_YOUR OBJECTIVE_
Write only the number of lines in the entries that hold the string "keeps".

[Stored data]
(* ===== verification/Rendering.v ===== *)
(** * Every operation keeps the invariant of rendering

    [render], [cancel] and the events of RenderTask keep [display_ok] of
    RenderTaskSpec; so drawing goes on in every state they lead to, whoever
    calls them. *)
From stdpp Require Import gmap.
From S2P Require Import Prelude RenderTask RenderTaskSpec.
Local Open Scope js_scope.

(** ** Every operation keeps the invariant *)

Lemma ok_put d t k k' : display_ok d -> tasks d !! t = Some k -> t_intent k' = t_intent k -> outcome k' = outcome k ->
  (forall it, task_ok it k -> task_ok it k') -> display_ok (put_task t k' d).
Proof. intros Hok Hk Hi Ho H. apply (ok_task d _ t k k'); try done. auto. Qed.

Lemma cancel_eq t e d k : tasks d !! t = Some k ->
  cancel t e d = complete t (Some (default RenderingCancelledException e))
    (set_canvases (fun s => s ∖ {[canvas k]}) (put_task t (cancel_task k) d)).
Proof.
  intros H. unfold cancel, cancel_task. rewrite (mbind_ok _ _ _ _ _ (the_task_eq t d k H)).
  rewrite (mbind_ok _ _ _ _ _ (on_task_eq t _ d k H)). destruct (rAF k); [|done].
  erewrite mbind_ok by (apply on_task_eq; by apply put_lookup; eexists). by rewrite put_put.
Qed.

(** [cancel] by a client, at any time. *)
Lemma ok_cancel d t k e : display_ok d -> tasks d !! t = Some k ->
  exists d', cancel t e d = (Ok tt, d') /\ display_ok d' /\ canvasInUse d' = canvasInUse d ∖ {[canvas k]} /\
    tasks d' = <[t := settle (Rejected (default RenderingCancelledException e)) (cancel_task k)]> (tasks d).
Proof.
  intros Hok Hk. rewrite (cancel_eq t e d k Hk).
  destruct (ok_complete d (set_canvases (fun s => s ∖ {[canvas k]}) (put_task t (cancel_task k) d)) t k (cancel_task k)
    (Some (default RenderingCancelledException e))) as (d' & H); try done.
  - unfold cancel_task. by destruct (rAF k).
  - intros it _ H. by apply cancel_task_ok.
  - by exists d'.
Qed.

Lemma ok_caught d t k e : display_ok d -> tasks d !! t = Some k -> failed k = true ->
  exists d', (on_task t (set_failed false) ;;; cancel t (Some (OtherError e))) d = (Ok tt, d') /\ display_ok d' /\
    canvasInUse d' = canvasInUse d ∖ {[canvas k]} /\
    tasks d' = <[t := settle (Rejected (OtherError e)) (cancel_task (set_failed false k))]> (tasks d).
Proof.
  intros Hok Hk Hf. rewrite (mbind_ok _ _ _ _ _ (on_task_eq t _ d k Hk)).
  rewrite (cancel_eq t _ _ (set_failed false k)) by (by apply put_lookup; eexists). rewrite put_put.
  destruct (ok_complete d (set_canvases (fun s => s ∖ {[canvas k]}) (put_task t (cancel_task (set_failed false k)) d)) t k (cancel_task (set_failed false k))
    (Some (OtherError e))) as (d' & H); try done.
  - unfold cancel_task. by destruct (rAF (set_failed false k)).
  - intros it _ H. by apply cancel_failed_ok.
  - by exists d'.
Qed.

(** A new task of the current intent, or of a new one. *)
Lemma ok_new_task d d' i it c : display_ok d -> intentState d' = Some i -> intents d' !! i = Some it ->
  streamReader it = true \/ lastChunk it = true ->
  (intents d' = intents d \/ i = length (intents d) /\ intents d' = intents d ++ [it] /\ renderTasks it = []) ->
  (renderTasks it <> [] -> intentState d = Some i) -> intentState d = None \/ intentState d = Some i -> tasks d' = tasks d ->
  let t := length (tasks d) in
  display_ok (set_intents (alter (fun intent => set_renderTasks (renderTasks intent ++ [t]) (set_cancelTimeout false intent)) i)
    (set_tasks (fun l => l ++ [new_Task c i]) d')).
Proof.
  intros [HT HI HS] Es Hit Hor EI Hcur Hst ET t.
  assert (Hold : forall j jt, intents d !! j = Some jt -> intents d' !! j = Some jt).
  { intros j jt Hj. destruct EI as [->|(_ & -> & _)]; [done|]. by apply lookup_app_l_Some. }
  assert (Hnew : forall j jt, intents d' !! j = Some jt -> intents d !! j = Some jt \/ j = i /\ renderTasks jt = []).
  { intros j jt. destruct EI as [->|(-> & -> & Hn)]; [by left|]. intros [?|[Hl Hj]]%lookup_app_Some; [by left|].
    apply list_lookup_singleton_Some in Hj as [Hj <-]. right. split; [lia|done]. }
  split; cbn [tasks intents intentState set_tasks set_intents]; rewrite ?ET.
  - intros t1 k [Hk|[Hl Hk]]%lookup_app_Some.
    + destruct (HT t1 k Hk) as (jt & Hjt & Hok & Hin). apply Hold in Hjt. destruct (decide (i = t_intent k)) as [E|E].
      * rewrite <- E in *. assert (jt = it) as -> by congruence. eexists. rewrite list_lookup_alter_eq, Hit. split_and!; [done| |].
        { by eapply task_ok_intent; [..|exact Hok]. }
        intros Ho. cbn. apply elem_of_app. left. auto.
      * exists jt. by rewrite list_lookup_alter_ne.
    + apply list_lookup_singleton_Some in Hk as [Hk <-]. eexists. cbn [t_intent new_Task].
      rewrite list_lookup_alter_eq, Hit. split_and!; [done| |].
      * split; unfold pending; cbn; intuition (congruence || lia).
      * intros _. cbn. apply elem_of_app. right. apply list_elem_of_singleton. unfold t. lia.
  - intros j jt'. destruct (decide (i = j)) as [<-|E].
    + rewrite list_lookup_alter_eq, Hit. intros [= <-]. cbn.
      assert (Hmem : NoDup (renderTasks it) /\ forall t1, t1 ∈ renderTasks it -> exists k, tasks d !! t1 = Some k /\
        t_intent k = i /\ outcome k = None).
      { destruct (Hnew _ _ Hit) as [H|[_ ->]]; [|split; [constructor|by intros ? ?%not_elem_of_nil]].
        destruct (HI i it H) as (Hnd & Hm & _). done. }
      destruct Hmem as [Hnd Hm]. split_and!; [| |done].
      * apply NoDup_app. split_and!; [done| |apply NoDup_singleton]. intros x Hx ->%list_elem_of_singleton.
        destruct (Hm _ Hx) as (k & Hk & _). apply lookup_lt_Some in Hk. unfold t in Hk. lia.
      * intros x [Hx|Hx%list_elem_of_singleton]%elem_of_app.
        { destruct (Hm _ Hx) as (k & Hk & ? & ?). exists k. split_and!; [|done..]. by apply lookup_app_l_Some. }
        subst x. exists (new_Task c i). split_and!; [|done..]. unfold t. rewrite lookup_app_r by lia. by rewrite Nat.sub_diag.
    + rewrite list_lookup_alter_ne by done. intros Hjt. destruct (Hnew _ _ Hjt) as [H|[? _]]; [|done].
      destruct (HI j jt' H) as (Hnd & Hm & Hne). split_and!; [done| |].
      * intros x Hx. destruct (Hm x Hx) as (k & Hk & ? & ?). exists k. split_and!; [|done..]. by apply lookup_app_l_Some.
      * intros Hn. destruct (Hne Hn) as [Hc Hs]. split; [done|]. destruct Hst as [Hst|Hst]; congruence.
  - intros j Hj. rewrite Es in Hj. injection Hj as <-. eexists. by rewrite list_lookup_alter_eq, Hit.
Qed.

Lemma ok_render d c : display_ok d ->
  exists d', render c d = (Ok (length (tasks d)), d') /\ display_ok d' /\ canvasInUse d' = canvasInUse d /\
    exists i, tasks d' = tasks d ++ [new_Task c i].
Proof.
  intros Hok. unfold render, on_intent. m_red. destruct (intentState d) as [i|] eqn:Es; cbn [intentState set_pendingCleanup];
    rewrite ?Es; eexists; (split; [reflexivity|]).
  - destruct (ok_state d Hok i Es) as (it & Hit & Hor).
    pose proof (ok_new_task d (set_pendingCleanup false d) i it c Hok Es Hit Hor ltac:(by left) ltac:(done) ltac:(by right) eq_refl) as H.
    split_and!; [|done|by exists i]. cbn in H. unfold set_intents, set_tasks in *. cbn in *.
    by rewrite list_alter_alter_eq.
  - pose proof (ok_new_task d (set_intentState (Some (length (intents d))) (set_intents (fun l => l ++ [new_Intent])
      (set_pendingCleanup false d))) (length (intents d)) new_Intent c Hok eq_refl) as H.
    cbn in H. split_and!; [|done|by eexists]. unfold set_intents, set_tasks in *. cbn in *.
    rewrite list_alter_alter_eq. apply H; try done; [|by left|right|by left].
    + rewrite lookup_app_r by lia. by rewrite Nat.sub_diag.
    + done.
Qed.

(** The tasks after a change of their operations. *)
Lemma ok_each d i it it' : display_ok d -> intents d !! i = Some it -> renderTasks it' = renderTasks it ->
  cancelTimeout it' = cancelTimeout it -> (streamReader it' = true \/ lastChunk it' = true) ->
  exists d', each operatorListChanged (renderTasks it) (set_intents (fun _ => <[i := it']> (intents d)) d) = (Ok tt, d') /\
    display_ok d' /\ canvasInUse d' = canvasInUse d /\ intents d' = <[i := it']> (intents d) /\
    length (tasks d') = length (tasks d) /\
    forall t k', tasks d' !! t = Some k' -> exists k, tasks d !! t = Some k /\ (k' = k \/ outcome k = None /\ k' = changed k).
Proof.
  intros Hok Hit Er Ec Hs. destruct (ok_intents d Hok i it Hit) as (Hnd & Hmem & Hne).
  set (d1 := set_intents _ d). destruct (each_eq (renderTasks it) d1 Hnd) as (l' & E & Hl & Hlk).
  { intros t Hin. destruct (Hmem t Hin) as (k & Hk & _). by exists k. }
  change (tasks d1) with (tasks d) in *. exists (set_tasks (fun _ => l') d1).
  assert (Htask : forall t k', l' !! t = Some k' -> exists k, tasks d !! t = Some k /\
    (t ∈ renderTasks it /\ k' = changed k \/ (t ∉ renderTasks it) /\ k' = k)).
  { intros t k'. rewrite Hlk. destruct (decide _) as [Hin|Hin]; [|eauto 10].
    intros (k & -> & Hk)%fmap_Some. eauto 10. }
  split_and!; [done| |done|done|done|].
  - apply (ok_intent d _ i it it'); try done; [tauto|].
    intros t k' Hk'. destruct (Htask t k' Hk') as (k & Hk & [(Hin & ->)|(Hin & ->)]); exists k.
    + destruct (changed_kept k) as [Ei Eo]. destruct (Hmem t Hin) as (k2 & Hk2 & Ei2 & Eo2). simplify_eq.
      split_and!; try done. intros _ Hok2. by apply (changed_ok it).
    + split_and!; try done. intros Hi Hok2. apply (task_ok_settled it); [done|]. intros Ho.
      destruct (ok_tasks d Hok t k Hk) as (it2 & Hit2 & _ & Hin2). rewrite Hi, Hit in Hit2. injection Hit2 as <-. auto.
  - intros t k' Hk'. destruct (Htask t k' Hk') as (k & Hk & [(Hin & ->)|(Hin & ->)]); exists k; (split; [done|]).
    + right. destruct (Hmem t Hin) as (k2 & Hk2 & _ & Eo2). by simplify_eq.
    + by left.
Qed.

(** ** Steps *)

(** A step keeps the canvas of a task, and the outcome it has. *)
Definition evolves (k k' : Task) : Prop := canvas k' = canvas k /\ (outcome k <> None -> outcome k' = outcome k).

Lemma evolves_refl k : evolves k k.
Proof. done. Qed.

Lemma evolves_trans k k1 k2 : evolves k k1 -> evolves k1 k2 -> evolves k k2.
Proof. intros [E1 H1] [E2 H2]. split; [congruence|]. intros H. rewrite <- (H1 H). apply H2. by rewrite H1. Qed.

Lemma evolves_settle o k k' : evolves k k' -> evolves k (settle o k').
Proof. intros H. eapply evolves_trans; [exact H|]. unfold settle. destruct (outcome k') eqn:E; split; try done; cbn; congruence. Qed.

Lemma evolves_all l : Forall2 evolves l l.
Proof. induction l; constructor; done. Qed.

Lemma evolves_insert l t k k' : l !! t = Some k -> evolves k k' -> Forall2 evolves l (<[t := k']> l).
Proof.
  intros Hk Hev. apply Forall2_same_length_lookup. split; [by rewrite length_insert|].
  intros i x y Hx [(<- & <- & _)|[_ Hy]]%list_lookup_insert_Some; simplify_eq; done.
Qed.

(** The invariant after a step, and the tasks. *)
Definition kept_ok (d d' : Display) : Prop := display_ok d' /\ Forall2 evolves (tasks d) (tasks d').

Lemma kept_put d t k k' : display_ok d -> tasks d !! t = Some k -> t_intent k' = t_intent k -> outcome k' = outcome k ->
  canvas k' = canvas k -> (forall it, intents d !! t_intent k = Some it -> task_ok it k -> task_ok it k') ->
  kept_ok d (put_task t k' d).
Proof.
  intros Hok Hk Hi Ho Hc H. split; [by apply (ok_task d _ t k k')|].
  apply (evolves_insert _ _ k); [done|]. by split; [|intros _].
Qed.

Lemma kept_complete d d1 t k k1 error d' : display_ok d -> tasks d !! t = Some k ->
  intents d1 = intents d -> intentState d1 = intentState d -> tasks d1 = <[t := k1]> (tasks d) ->
  t_intent k1 = t_intent k -> evolves k k1 ->
  (forall it, intents d !! t_intent k = Some it -> task_ok it k ->
    task_ok it (settle (match error with Some e => Rejected e | None => Resolved end) k1)) ->
  complete t error d1 = (Ok tt, d') -> kept_ok d d'.
Proof.
  intros Hok Hk EI ES ET Ei Hev H E. destruct (ok_complete d d1 t k k1 error Hok Hk EI ES ET Ei H) as (d2 & E2 & Hok2 & _ & ET2).
  rewrite E2 in E. injection E as <-. split; [done|]. rewrite ET2. apply (evolves_insert _ _ k); [done|].
  by apply evolves_settle.
Qed.

(** The operation after a lookup that succeeds. *)
Lemma found_task t d {A} (m : Task -> D A) a d' : (task <- the_task t ;; m task) d = (Ok a, d') ->
  exists k, tasks d !! t = Some k /\ m k d = (Ok a, d').
Proof. unfold the_task. m_red. destruct (tasks d !! t); [eauto|done]. Qed.

Lemma found_intent i d {A} (m : Intent -> D A) a d' : (intent <- the_intent i ;; m intent) d = (Ok a, d') ->
  exists it, intents d !! i = Some it /\ m it d = (Ok a, d').
Proof. unfold the_intent. m_red. destruct (intents d !! i); [eauto|done]. Qed.

Lemma when_true {A} b (m : D A) a d d' : when b m d = (Ok a, d') -> b = true /\ m d = (Ok a, d').
Proof. by destruct b. Qed.

Lemma on_intent_eq i f d it : intents d !! i = Some it ->
  on_intent i f d = (Ok tt, set_intents (fun _ => <[i := f it]> (intents d)) d).
Proof. intros H. unfold on_intent. m_red. unfold set_intents. by rewrite (alter_insert _ _ _ _ H). Qed.

(** A change of an intent that its tasks do not see. *)
Lemma kept_intent d i it it' : display_ok d -> intents d !! i = Some it -> renderTasks it' = renderTasks it ->
  operations it' = operations it -> lastChunk it' = lastChunk it -> cancelTimeout it' = cancelTimeout it ->
  (streamReader it' = true \/ lastChunk it' = true \/ intentState d <> Some i) ->
  kept_ok d (set_intents (fun _ => <[i := it']> (intents d)) d).
Proof.
  intros Hok Hit Er Eo El Ec Hs. split; [|apply evolves_all]. apply (ok_intent d _ i it it'); try done.
  intros t k Hk. exists k. split_and!; try done. intros _ H. by eapply task_ok_intent; [..|exact H].
Qed.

_ANSWER SPACE_
3